---------- Dataset content ----------

(** ** The handler and the order of iteration *)

Lemma nextChallengeID_order (range1 range2 : Range Z string) (challenges : gmap Z string)
    (currentID : string) :
  valid_range range1 -> valid_range range2 ->
  distinct_identifiers challenges ->
  nextChallengeID range1 challenges currentID = nextChallengeID range2 challenges currentID.
Proof.
  intros Hr1 Hr2 Hdistinct. unfold nextChallengeID, nextPosition.
  replace (currentPosition range2 challenges currentID)
    with (currentPosition range1 challenges currentID); [reflexivity|].
  destruct (currentPosition_spec range1 challenges currentID Hr1) as [[H1 Hall1]|H1];
    destruct (currentPosition_spec range2 challenges currentID Hr2) as [[H2 Hall2]|H2].
  - congruence.
  - exfalso. exact (Hall1 _ _ H2 eq_refl).
  - exfalso. exact (Hall2 _ _ H1 eq_refl).
  - exact (Hdistinct _ _ _ H1 H2).
Qed.

(** X14. Against a store that answers every call in the same way, the
    response of [handleNextChallenge] does not depend on the order of any
    of its three loops over a map, when no two linking properties of the
    team page scan to the same position and no two positions of the
    extracted sequence hold the same identifier. *)
Theorem handleNextChallenge_order_irrelevant
    (queries : DatabaseID -> DatabaseQueryRequest -> QueryResult)
    (pages : PageID -> GetResult) (app : App)
    (rangeProperties1 rangeProperties2 : Range string Property)
    (rangeChallenges1 rangeChallenges2 : Range Z string)
    (currentID teamName : string) :
  let store := fixedStore queries pages in
  valid_range rangeProperties1 -> valid_range rangeProperties2 ->
  valid_range rangeChallenges1 -> valid_range rangeChallenges2 ->
  (forall teamPageID,
      (run store (findTeamPage app rangeProperties1 teamName) tt).1.1 = inl teamPageID ->
      (forall team, pages teamPageID = inl team -> distinct_positions team)
      /\ (forall challenges,
            (run store (getTeamChallenges rangeProperties1 teamPageID) tt).1.1
            = inl challenges ->
            distinct_identifiers challenges)) ->
  (run store
     (handleNextChallenge app rangeProperties1 rangeChallenges1 currentID teamName) tt).1.1
  = (run store
       (handleNextChallenge app rangeProperties2 rangeChallenges2 currentID teamName) tt).1.1.
Proof.
  intros store Hp1 Hp2 Hc1 Hc2 Hteam.
  rewrite !run_handleNextChallenge.
  destruct (String.eqb teamName EmptyString); [reflexivity|]. cbv zeta.
  rewrite <- (run_findTeamPage_order store app rangeProperties1 rangeProperties2
                teamName tt Hp1 Hp2).
  destruct (run store (findTeamPage app rangeProperties1 teamName) tt)
    as [[found tr1] []] eqn:Hfound.
  cbn [fst snd] in Hteam |- *. destruct found as [teamPageID|err]; [|reflexivity].
  destruct (String.eqb teamPageID EmptyString); [reflexivity|].
  destruct (Hteam teamPageID eq_refl) as [Hpositions Hidentifiers].
  destruct (pages teamPageID) as [team|err] eqn:Hpage.
  - pose proof (run_getTeamChallenges_fixed_order queries pages rangeProperties1
                  rangeProperties2 teamPageID team Hp1 Hp2 Hpage (Hpositions team eq_refl))
      as Hdata.
    fold store in Hdata.
    destruct (run store (getTeamChallenges rangeProperties1 teamPageID) tt)
      as [[data1 tr2] []].
    destruct (run store (getTeamChallenges rangeProperties2 teamPageID) tt)
      as [[data2 tr2'] []].
    cbn [fst snd] in Hdata, Hidentifiers |- *. subst data2.
    destruct data1 as [challenges|err]; [|reflexivity].
    unfold findNextChallengeURL.
    rewrite (nextChallengeID_order rangeChallenges1 rangeChallenges2 challenges currentID
               Hc1 Hc2 (Hidentifiers challenges eq_refl)).
    reflexivity.
  - assert (Hfail : forall range,
               run store (getTeamChallenges range teamPageID) tt
               = (inr err, [EvGet teamPageID (inr err)], tt)).
    { intros range. pose proof (run_getTeamChallenges store range teamPageID tt) as Hrun.
      cbn [store fixedStore Page_Get fst snd] in Hrun. rewrite Hpage in Hrun. exact Hrun. }
    rewrite !Hfail. reflexivity.
Qed.

Lemma handleNextChallenge_order_witness :
  (run Rockets.store
     (handleNextChallenge Rockets.app map_to_list map_to_list "10" "Rockets") tt).1.1
  = (run Rockets.store
       (handleNextChallenge Rockets.app (fun m => reverse (map_to_list m))
          (fun m => reverse (map_to_list m)) "10" "Rockets") tt).1.1.
Proof.
  apply (handleNextChallenge_order_irrelevant Rockets.queries Rockets.pages Rockets.app
           map_to_list (fun m => reverse (map_to_list m))
           map_to_list (fun m => reverse (map_to_list m)) "10" "Rockets").
  - intros m. reflexivity.
  - intros m. apply reverse_Permutation.
  - intros m. reflexivity.
  - intros m. apply reverse_Permutation.
  - intros teamPageID Hfound. vm_compute in Hfound. injection Hfound as <-. split.
    + intros team Hpage. vm_compute in Hpage. injection Hpage as <-.
      exact Rockets_distinct_positions.
    + intros challenges Hdata. vm_compute in Hdata. injection Hdata as <-.
      apply distinct_identifiers_NoDup. apply (bool_decide_unpack _). vm_compute. exact I.
Defined.

(** ** The step from one challenge to the next *)



(** ** The names of the form and the team resolution *)

Lemma run_fixed_trace {A : Type}
    (queries : DatabaseID -> DatabaseQueryRequest -> QueryResult)
    (pages : PageID -> GetResult) (p : Prog A) :
  Forall (fixed_answer queries pages) (run (fixedStore queries pages) p tt).1.2.
Proof.
  induction p as [a|db req k IH|id k IH]; [constructor| |].
  - cbn [run fixedStore Database_Query]. specialize (IH (queries db req)).
    destruct (run (fixedStore queries pages) (k (queries db req)) tt) as [[a tr] s2].
    cbn [fst snd] in IH |- *. constructor; [reflexivity|exact IH].
  - cbn [run fixedStore Page_Get]. specialize (IH (pages id)).
    destruct (run (fixedStore queries pages) (k (pages id)) tt) as [[a tr] s2].
    cbn [fst snd] in IH |- *. constructor; [reflexivity|exact IH].
Qed.

Lemma has_title_names_team (page : Page) (name : string) :
  has_title page name -> names_team name page.
Proof.
  intros (key & prop & Hlook & Htitle). exists key, prop. split; [exact Hlook|].
  destruct prop as [[|t ts]| | | |]; try discriminate Htitle. exact Htitle.
Qed.

(** X16. The names of the form are names the resolution finds. Against a
    store that answers every call in the same way, when [getAllTeamNames]
    lists a name, [findTeamPage] of that name returns no error: it returns
    the identifier of the first record of a filter query, or else the
    identifier of the first page of the team database one of whose title or
    rich-text properties reads the name. *)
Theorem getAllTeamNames_findTeamPage
    (queries : DatabaseID -> DatabaseQueryRequest -> QueryResult)
    (pages : PageID -> GetResult) (app : App) (range : Range string Property)
    (names : list string) (teamName : string) :
  let store := fixedStore queries pages in
  valid_range range ->
  (run store (getAllTeamNames app range) tt).1.1 = inl names ->
  teamName ∈ names ->
  exists page,
    (run store (findTeamPage app range teamName) tt).1.1 = inl (ID page)
    /\ ((exists prop, prop ∈ propertyNames
                      /\ yields_first (queries (teamsDBID app) (teamFilter prop teamName))
                           page)
        \/ (names_team teamName page
            /\ exists resp,
                 queries (teamsDBID app) allTeams = inl resp
                 /\ first_named teamName (Results resp) (ID page))).
Proof.
  intros store Hrange Hnames Hin.
  rewrite run_getAllTeamNames in Hnames. cbn [store fixedStore Database_Query fst] in Hnames.
  change {| Filter := None; PageSize := 100 |} with allTeams in Hnames.
  destruct (queries (teamsDBID app) allTeams) as [resp|err] eqn:Hanswer; [|discriminate].
  rewrite listTeamNames_titles in Hnames.
  destruct (omap (page_title range) (Results resp)) as [|t ts] eqn:Htitles; [discriminate|].
  injection Hnames as <-. rewrite sort_Strings_Permutation, <- Htitles in Hin.
  apply list_elem_of_omap in Hin as (titled & Htitled & Htitle).
  apply (page_title_Some range titled teamName Hrange) in Htitle.
  apply has_title_names_team in Htitle.
  pose proof (run_fixed_trace queries pages (findTeamPage app range teamName)) as Htrace.
  fold store in Htrace.
  destruct (run_findTeamPage store app range teamName tt) as (misses & _ & Hcases).
  cbn zeta in Hcases.
  destruct Hcases as [(prop & page & r & s' & Hprop & Hfirst & Hrun)|(_ & r & s' & Hrun)];
    rewrite Hrun in Htrace |- *; cbn [fst snd] in Htrace |- *;
    apply Forall_app in Htrace as [_ Hlast]; apply Forall_inv in Hlast;
    cbn [fixed_answer] in Hlast; subst r.
  - exists page. split; [reflexivity|]. left. exists prop. split; [|exact Hfirst].
    apply (list_elem_of_lookup_2 _ _ _ Hprop).
  - rewrite Hanswer.
    destruct (searchPages_first_named range teamName (Results resp) Hrange)
      as [(before & page & after & Hsplit & Hbefore & Hpage & Hid)|[Hnone _]].
    + exists page. split; [rewrite Hid; reflexivity|]. right. split; [exact Hpage|].
      exists resp. split; [reflexivity|]. left. exists before, page, after. auto.
    + exfalso. rewrite Forall_forall in Hnone. exact (Hnone titled Htitled Htitle).
Qed.

Lemma getAllTeamNames_findTeamPage_witness :
  exists page,
    (run League.store (findTeamPage League.app map_to_list "Zebras") tt).1.1
    = inl (ID page).
Proof.
  destruct (getAllTeamNames_findTeamPage League.queries League.pages League.app map_to_list
              ["Comets"; "Zebras"; "rockets"] "Zebras") as (page & Hpage & _).
  - intros m. reflexivity.
  - reflexivity.
  - apply (bool_decide_unpack _). vm_compute. exact I.
  - exists page. exact Hpage.
Defined.

(** ** Distinct numbers, distinct identifiers *)

Lemma parseFloat_Sprintf_0f_integer (f : float64) (z : Z) :
  Float64.valid f = true ->
  integer_value f = Some z ->
  parseFloat (Float64.Sprintf_0f f) = (f, false).
Proof.
  intros Hvalid Hinteger. unfold parseFloat.
  destruct f as [s|s| |s m e]; try discriminate Hinteger.
  - cbn [Float64.Sprintf_0f]. change "0" with (Fmt.decimal 0).
    rewrite Sscanf_f_integer by lia. reflexivity.
  - unfold Float64.valid in Hvalid. cbn [valid_binary] in Hvalid.
    cbn [integer_value] in Hinteger. cbn [Float64.Sprintf_0f].
    unfold Float64.rounded_magnitude. destruct (Z.leb_spec 0 e) as [He|He].
    + pose proof (Z.pow_pos_nonneg 2 e).
      rewrite Sscanf_f_integer by lia.
      rewrite (round_decimal_exact s m e (Zpos m * 2 ^ e) Hvalid)
        by (left; split; [exact He|reflexivity]).
      reflexivity.
    + destruct (Z.eqb_spec (Zpos m mod 2 ^ (- e)) 0) as [Hmod|Hmod];
        [|discriminate Hinteger].
      rewrite round_half_even_exact by (lia || exact Hmod).
      pose proof (Z.pow_pos_nonneg 2 (- e)).
      assert (Hdiv : Zpos m = Zpos m / 2 ^ (- e) * 2 ^ (- e)).
      { rewrite (Z.div_mod (Zpos m) (2 ^ (- e))) at 1 by lia. rewrite Hmod. lia. }
      rewrite Sscanf_f_integer by (apply Z.div_pos; lia).
      rewrite (round_decimal_exact s m e (Zpos m / 2 ^ (- e)) Hvalid)
        by (right; split; [exact He|exact Hdiv]).
      reflexivity.
Qed.

(** X17. Two identifiers that are whole numbers are written as the same
    string only when they are the same number: on integer-valued numbers
    [%.0f] loses nothing. Challenges with different whole-number identifiers
    therefore hold different strings in the sequence. *)
Theorem Sprintf_0f_injective_on_integers (f1 f2 : float64) (z1 z2 : Z) :
  Float64.valid f1 = true -> Float64.valid f2 = true ->
  integer_value f1 = Some z1 -> integer_value f2 = Some z2 ->
  Float64.Sprintf_0f f1 = Float64.Sprintf_0f f2 ->
  f1 = f2 /\ z1 = z2.
Proof.
  intros Hv1 Hv2 Hz1 Hz2 Htext.
  pose proof (parseFloat_Sprintf_0f_integer f1 z1 Hv1 Hz1) as H1.
  pose proof (parseFloat_Sprintf_0f_integer f2 z2 Hv2 Hz2) as H2.
  rewrite Htext, H2 in H1. injection H1 as <-. split; [reflexivity|congruence].
Qed.

Lemma Sprintf_0f_injective_witness :
  Rockets.number 7 = S754_finite false 7881299347898368 (-50).
Proof.
  apply (Sprintf_0f_injective_on_integers (Rockets.number 7)
           (S754_finite false 7881299347898368 (-50)) 7 7); reflexivity.
Defined.

(** ** The number of queries of a request *)

Lemma queries_of_app (calls1 calls2 : list Event) :
  queries_of (calls1 ++ calls2) = queries_of calls1 ++ queries_of calls2.
Proof. apply omap_app. Qed.

Lemma queries_of_tiered (db : DatabaseID) (request : string -> DatabaseQueryRequest)
    (props : list string) (answers : list QueryResult) :
  (length (queries_of (zip_with (fun prop r => EvQuery db (request prop) r) props answers))
   <= length props)%nat
  /\ Forall (fun q => q.1 = db)
       (queries_of (zip_with (fun prop r => EvQuery db (request prop) r) props answers)).
Proof.
  revert answers. induction props as [|prop props IH]; intros answers.
  - split; [cbn; lia|constructor].
  - destruct answers as [|r answers]; [split; [cbn; lia|constructor]|].
    destruct (IH answers) as [Hlen Hall]. cbn [zip_with queries_of omap list_omap length].
    split; [unfold queries_of in Hlen; lia|constructor; [reflexivity|exact Hall]].
Qed.

Lemma queries_of_fetches (links : list (Z * PageID)) (answers : list GetResult) :
  queries_of (zip_with (fun link r => EvGet link.2 r) links answers) = [].
Proof.
  revert answers. induction links as [|link links IH]; intros answers; [reflexivity|].
  destruct answers as [|r answers]; [reflexivity|]. cbn. apply IH.
Qed.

----------

• [Task]: Nothing but an exact copy of the lines from the first one above through the line holding "distinct_identifiers challenges ->" should be returned.

• [Answer to this task]:
(** ** The handler and the order of iteration *)

Lemma nextChallengeID_order (range1 range2 : Range Z string) (challenges : gmap Z string)
    (currentID : string) :
  valid_range range1 -> valid_range range2 ->
  distinct_identifiers challenges ->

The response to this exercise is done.